(Saved entries)
---------------

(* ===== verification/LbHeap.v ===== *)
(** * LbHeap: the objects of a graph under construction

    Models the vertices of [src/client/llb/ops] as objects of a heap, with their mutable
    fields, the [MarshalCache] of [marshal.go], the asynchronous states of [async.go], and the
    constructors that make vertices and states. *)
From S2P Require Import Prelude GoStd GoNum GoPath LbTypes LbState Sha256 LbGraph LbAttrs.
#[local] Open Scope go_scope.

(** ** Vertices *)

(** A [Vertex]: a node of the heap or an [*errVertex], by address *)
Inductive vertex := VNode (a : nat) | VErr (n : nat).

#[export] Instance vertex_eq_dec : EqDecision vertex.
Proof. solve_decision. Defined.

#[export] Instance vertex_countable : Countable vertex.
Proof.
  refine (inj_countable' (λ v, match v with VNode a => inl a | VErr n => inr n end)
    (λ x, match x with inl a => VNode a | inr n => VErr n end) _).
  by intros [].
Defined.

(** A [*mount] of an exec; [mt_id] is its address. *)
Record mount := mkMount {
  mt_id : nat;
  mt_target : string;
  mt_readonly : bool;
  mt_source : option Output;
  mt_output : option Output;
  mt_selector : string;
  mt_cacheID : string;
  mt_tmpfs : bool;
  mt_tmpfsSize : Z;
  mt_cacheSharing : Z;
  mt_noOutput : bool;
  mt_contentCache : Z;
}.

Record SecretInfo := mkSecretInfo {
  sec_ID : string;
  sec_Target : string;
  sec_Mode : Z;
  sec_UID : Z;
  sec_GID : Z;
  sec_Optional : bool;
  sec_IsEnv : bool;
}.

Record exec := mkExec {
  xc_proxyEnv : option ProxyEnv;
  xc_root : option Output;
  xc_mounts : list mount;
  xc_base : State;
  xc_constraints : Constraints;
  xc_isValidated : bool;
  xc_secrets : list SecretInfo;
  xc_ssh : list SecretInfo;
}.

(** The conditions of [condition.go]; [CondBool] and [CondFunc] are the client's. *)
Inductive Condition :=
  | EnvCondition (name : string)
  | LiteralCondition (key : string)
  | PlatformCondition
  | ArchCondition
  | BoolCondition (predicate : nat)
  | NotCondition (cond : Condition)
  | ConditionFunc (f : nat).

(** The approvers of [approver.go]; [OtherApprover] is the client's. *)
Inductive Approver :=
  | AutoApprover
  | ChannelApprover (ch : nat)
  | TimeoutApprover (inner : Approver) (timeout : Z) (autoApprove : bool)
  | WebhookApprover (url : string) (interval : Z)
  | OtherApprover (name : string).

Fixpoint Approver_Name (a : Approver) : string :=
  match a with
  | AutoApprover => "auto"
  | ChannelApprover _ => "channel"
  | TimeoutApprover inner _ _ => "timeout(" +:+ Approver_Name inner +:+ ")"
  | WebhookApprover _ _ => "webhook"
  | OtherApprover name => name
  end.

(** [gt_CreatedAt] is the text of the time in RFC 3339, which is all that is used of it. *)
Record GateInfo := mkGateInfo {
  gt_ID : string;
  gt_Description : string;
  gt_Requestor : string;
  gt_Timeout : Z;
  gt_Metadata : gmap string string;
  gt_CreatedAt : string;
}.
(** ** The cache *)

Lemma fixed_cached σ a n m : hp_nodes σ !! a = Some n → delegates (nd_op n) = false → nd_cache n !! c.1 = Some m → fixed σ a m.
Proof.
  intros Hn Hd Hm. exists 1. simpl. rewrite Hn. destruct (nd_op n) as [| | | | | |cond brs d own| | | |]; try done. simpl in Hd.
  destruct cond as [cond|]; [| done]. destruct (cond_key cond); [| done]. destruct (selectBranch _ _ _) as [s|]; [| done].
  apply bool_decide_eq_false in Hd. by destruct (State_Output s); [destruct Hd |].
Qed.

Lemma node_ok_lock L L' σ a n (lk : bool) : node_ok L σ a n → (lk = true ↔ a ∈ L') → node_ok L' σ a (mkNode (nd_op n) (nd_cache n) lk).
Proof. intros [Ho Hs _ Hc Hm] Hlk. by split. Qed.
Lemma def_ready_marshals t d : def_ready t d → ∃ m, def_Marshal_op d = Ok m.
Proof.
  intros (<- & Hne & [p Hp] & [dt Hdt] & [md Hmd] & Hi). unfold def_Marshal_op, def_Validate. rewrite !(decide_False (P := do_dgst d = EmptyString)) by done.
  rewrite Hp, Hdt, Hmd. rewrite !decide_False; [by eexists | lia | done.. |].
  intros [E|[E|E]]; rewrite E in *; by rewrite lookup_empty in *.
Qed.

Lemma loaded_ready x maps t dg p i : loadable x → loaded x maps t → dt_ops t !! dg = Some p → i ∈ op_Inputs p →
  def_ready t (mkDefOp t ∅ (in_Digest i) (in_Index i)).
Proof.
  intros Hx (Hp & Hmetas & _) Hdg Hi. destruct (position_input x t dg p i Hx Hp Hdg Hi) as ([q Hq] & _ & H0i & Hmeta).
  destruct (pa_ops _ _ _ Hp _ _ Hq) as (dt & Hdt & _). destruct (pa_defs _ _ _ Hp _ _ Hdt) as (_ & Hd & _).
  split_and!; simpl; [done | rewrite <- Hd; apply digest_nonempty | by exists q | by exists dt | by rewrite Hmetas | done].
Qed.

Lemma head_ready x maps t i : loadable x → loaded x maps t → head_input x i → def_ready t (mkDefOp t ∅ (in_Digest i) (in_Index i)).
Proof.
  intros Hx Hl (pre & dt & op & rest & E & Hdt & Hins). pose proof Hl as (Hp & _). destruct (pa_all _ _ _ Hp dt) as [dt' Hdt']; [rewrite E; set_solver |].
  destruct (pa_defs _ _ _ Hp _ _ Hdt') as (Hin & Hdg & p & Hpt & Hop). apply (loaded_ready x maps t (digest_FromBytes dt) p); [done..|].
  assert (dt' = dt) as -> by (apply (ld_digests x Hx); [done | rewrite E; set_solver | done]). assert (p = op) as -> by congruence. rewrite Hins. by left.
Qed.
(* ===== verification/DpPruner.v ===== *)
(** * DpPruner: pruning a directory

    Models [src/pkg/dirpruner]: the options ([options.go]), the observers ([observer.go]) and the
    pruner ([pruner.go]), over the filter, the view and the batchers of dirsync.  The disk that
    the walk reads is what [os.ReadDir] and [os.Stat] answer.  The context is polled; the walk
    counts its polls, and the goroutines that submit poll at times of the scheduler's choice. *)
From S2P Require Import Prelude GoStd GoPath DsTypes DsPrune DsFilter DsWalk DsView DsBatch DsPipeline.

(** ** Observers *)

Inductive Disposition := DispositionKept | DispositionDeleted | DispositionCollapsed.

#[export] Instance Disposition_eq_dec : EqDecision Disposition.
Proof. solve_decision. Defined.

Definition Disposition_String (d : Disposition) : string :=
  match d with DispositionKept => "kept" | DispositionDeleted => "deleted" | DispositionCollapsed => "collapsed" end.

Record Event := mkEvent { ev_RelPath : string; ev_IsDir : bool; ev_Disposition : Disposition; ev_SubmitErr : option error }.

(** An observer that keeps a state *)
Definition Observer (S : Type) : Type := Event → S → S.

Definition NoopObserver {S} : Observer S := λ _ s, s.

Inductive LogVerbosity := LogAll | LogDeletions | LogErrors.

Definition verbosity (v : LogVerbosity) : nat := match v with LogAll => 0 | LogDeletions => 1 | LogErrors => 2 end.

---------------

What you are asked to do - All the lines above should be written out once more, exactly.

Output below -
(* ===== verification/LbHeap.v ===== *)
(** * LbHeap: the objects of a graph under construction

    Models the vertices of [src/client/llb/ops] as objects of a heap, with their mutable
    fields, the [MarshalCache] of [marshal.go], the asynchronous states of [async.go], and the
    constructors that make vertices and states. *)
From S2P Require Import Prelude GoStd GoNum GoPath LbTypes LbState Sha256 LbGraph LbAttrs.
#[local] Open Scope go_scope.

(** ** Vertices *)

(** A [Vertex]: a node of the heap or an [*errVertex], by address *)
Inductive vertex := VNode (a : nat) | VErr (n : nat).

#[export] Instance vertex_eq_dec : EqDecision vertex.
Proof. solve_decision. Defined.

#[export] Instance vertex_countable : Countable vertex.
Proof.
  refine (inj_countable' (λ v, match v with VNode a => inl a | VErr n => inr n end)
    (λ x, match x with inl a => VNode a | inr n => VErr n end) _).
  by intros [].
Defined.

(** A [*mount] of an exec; [mt_id] is its address. *)
Record mount := mkMount {
  mt_id : nat;
  mt_target : string;
  mt_readonly : bool;
  mt_source : option Output;
  mt_output : option Output;
  mt_selector : string;
  mt_cacheID : string;
  mt_tmpfs : bool;
  mt_tmpfsSize : Z;
  mt_cacheSharing : Z;
  mt_noOutput : bool;
  mt_contentCache : Z;
}.

Record SecretInfo := mkSecretInfo {
  sec_ID : string;
  sec_Target : string;
  sec_Mode : Z;
  sec_UID : Z;
  sec_GID : Z;
  sec_Optional : bool;
  sec_IsEnv : bool;
}.

Record exec := mkExec {
  xc_proxyEnv : option ProxyEnv;
  xc_root : option Output;
  xc_mounts : list mount;
  xc_base : State;
  xc_constraints : Constraints;
  xc_isValidated : bool;
  xc_secrets : list SecretInfo;
  xc_ssh : list SecretInfo;
}.

(** The conditions of [condition.go]; [CondBool] and [CondFunc] are the client's. *)
Inductive Condition :=
  | EnvCondition (name : string)
  | LiteralCondition (key : string)
  | PlatformCondition
  | ArchCondition
  | BoolCondition (predicate : nat)
  | NotCondition (cond : Condition)
  | ConditionFunc (f : nat).

(** The approvers of [approver.go]; [OtherApprover] is the client's. *)
Inductive Approver :=
  | AutoApprover
  | ChannelApprover (ch : nat)
  | TimeoutApprover (inner : Approver) (timeout : Z) (autoApprove : bool)
  | WebhookApprover (url : string) (interval : Z)
  | OtherApprover (name : string).

Fixpoint Approver_Name (a : Approver) : string :=
  match a with
  | AutoApprover => "auto"
  | ChannelApprover _ => "channel"
  | TimeoutApprover inner _ _ => "timeout(" +:+ Approver_Name inner +:+ ")"
  | WebhookApprover _ _ => "webhook"
  | OtherApprover name => name
  end.

(** [gt_CreatedAt] is the text of the time in RFC 3339, which is all that is used of it. *)
Record GateInfo := mkGateInfo {
  gt_ID : string;
  gt_Description : string;
  gt_Requestor : string;
  gt_Timeout : Z;
  gt_Metadata : gmap string string;
  gt_CreatedAt : string;
}.
(** ** The cache *)

Lemma fixed_cached σ a n m : hp_nodes σ !! a = Some n → delegates (nd_op n) = false → nd_cache n !! c.1 = Some m → fixed σ a m.
Proof.
  intros Hn Hd Hm. exists 1. simpl. rewrite Hn. destruct (nd_op n) as [| | | | | |cond brs d own| | | |]; try done. simpl in Hd.
  destruct cond as [cond|]; [| done]. destruct (cond_key cond); [| done]. destruct (selectBranch _ _ _) as [s|]; [| done].
  apply bool_decide_eq_false in Hd. by destruct (State_Output s); [destruct Hd |].
Qed.

Lemma node_ok_lock L L' σ a n (lk : bool) : node_ok L σ a n → (lk = true ↔ a ∈ L') → node_ok L' σ a (mkNode (nd_op n) (nd_cache n) lk).
Proof. intros [Ho Hs _ Hc Hm] Hlk. by split. Qed.
Lemma def_ready_marshals t d : def_ready t d → ∃ m, def_Marshal_op d = Ok m.
Proof.
  intros (<- & Hne & [p Hp] & [dt Hdt] & [md Hmd] & Hi). unfold def_Marshal_op, def_Validate. rewrite !(decide_False (P := do_dgst d = EmptyString)) by done.
  rewrite Hp, Hdt, Hmd. rewrite !decide_False; [by eexists | lia | done.. |].
  intros [E|[E|E]]; rewrite E in *; by rewrite lookup_empty in *.
Qed.

Lemma loaded_ready x maps t dg p i : loadable x → loaded x maps t → dt_ops t !! dg = Some p → i ∈ op_Inputs p →
  def_ready t (mkDefOp t ∅ (in_Digest i) (in_Index i)).
Proof.
  intros Hx (Hp & Hmetas & _) Hdg Hi. destruct (position_input x t dg p i Hx Hp Hdg Hi) as ([q Hq] & _ & H0i & Hmeta).
  destruct (pa_ops _ _ _ Hp _ _ Hq) as (dt & Hdt & _). destruct (pa_defs _ _ _ Hp _ _ Hdt) as (_ & Hd & _).
  split_and!; simpl; [done | rewrite <- Hd; apply digest_nonempty | by exists q | by exists dt | by rewrite Hmetas | done].
Qed.

Lemma head_ready x maps t i : loadable x → loaded x maps t → head_input x i → def_ready t (mkDefOp t ∅ (in_Digest i) (in_Index i)).
Proof.
  intros Hx Hl (pre & dt & op & rest & E & Hdt & Hins). pose proof Hl as (Hp & _). destruct (pa_all _ _ _ Hp dt) as [dt' Hdt']; [rewrite E; set_solver |].
  destruct (pa_defs _ _ _ Hp _ _ Hdt') as (Hin & Hdg & p & Hpt & Hop). apply (loaded_ready x maps t (digest_FromBytes dt) p); [done..|].
  assert (dt' = dt) as -> by (apply (ld_digests x Hx); [done | rewrite E; set_solver | done]). assert (p = op) as -> by congruence. rewrite Hins. by left.
Qed.
(* ===== verification/DpPruner.v ===== *)
(** * DpPruner: pruning a directory

    Models [src/pkg/dirpruner]: the options ([options.go]), the observers ([observer.go]) and the
    pruner ([pruner.go]), over the filter, the view and the batchers of dirsync.  The disk that
    the walk reads is what [os.ReadDir] and [os.Stat] answer.  The context is polled; the walk
    counts its polls, and the goroutines that submit poll at times of the scheduler's choice. *)
From S2P Require Import Prelude GoStd GoPath DsTypes DsPrune DsFilter DsWalk DsView DsBatch DsPipeline.

(** ** Observers *)

Inductive Disposition := DispositionKept | DispositionDeleted | DispositionCollapsed.

#[export] Instance Disposition_eq_dec : EqDecision Disposition.
Proof. solve_decision. Defined.

Definition Disposition_String (d : Disposition) : string :=
  match d with DispositionKept => "kept" | DispositionDeleted => "deleted" | DispositionCollapsed => "collapsed" end.

Record Event := mkEvent { ev_RelPath : string; ev_IsDir : bool; ev_Disposition : Disposition; ev_SubmitErr : option error }.

(** An observer that keeps a state *)
Definition Observer (S : Type) : Type := Event → S → S.

Definition NoopObserver {S} : Observer S := λ _ s, s.

Inductive LogVerbosity := LogAll | LogDeletions | LogErrors.

Definition verbosity (v : LogVerbosity) : nat := match v with LogAll => 0 | LogDeletions => 1 | LogErrors => 2 end.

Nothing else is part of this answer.